- **Stored items**
(** * plainly: the content-script translation pipeline

    A shallow embedding of three classes of the browser extension
    - [TranslationCache] (content/translation-cache.ts),
    - [DomTranslator]    (content/dom-translator.ts),
    - [TextExtractor]    (content/text-extractor.ts, language detection),
    together with the properties of the specification that concern them.

    JavaScript strings are sequences of UTF-16 code units, [Map] objects are
    association lists in insertion order, [Date.now()] is an explicit input
    and the live DOM is a store from node references to text nodes. *)

From Stdlib Require Import Ascii String.
From Stdlib Require Import List ZArith NArith Lia Bool Permutation Sorted FinFun.
From Stdlib Require QArith.
Import ListNotations.

Local Open Scope Z_scope.

(* ================================================================== *)
(** * JavaScript strings and [Map] *)

Module Js.

(** A string is a list of UTF-16 code units. *)
Definition char := N.
Definition string := list char.

Definition string_eq_dec : forall a b : string, {a = b} + {a <> b} :=
  list_eq_dec N.eq_dec.

(** [a === b] on strings. *)
Definition eqb (a b : string) : bool :=
  if string_eq_dec a b then true else false.

(** ToBoolean on a string: only the empty string is falsy. *)
Definition truthy (s : string) : bool :=
  match s with
  | [] => false
  | _ :: _ => true
  end.

(** ToBoolean on [string | null]. *)
Definition truthy_opt (o : option string) : bool :=
  match o with
  | None => false
  | Some s => truthy s
  end.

- **Exercise goal**
All that is wanted is the line with "match s with" and every later line in the entries, reproduced exactly.

- **Solution to the problem**
  match s with
  | [] => false
  | _ :: _ => true
  end.

(** ToBoolean on [string | null]. *)
Definition truthy_opt (o : option string) : bool :=
  match o with
  | None => false
  | Some s => truthy s
  end.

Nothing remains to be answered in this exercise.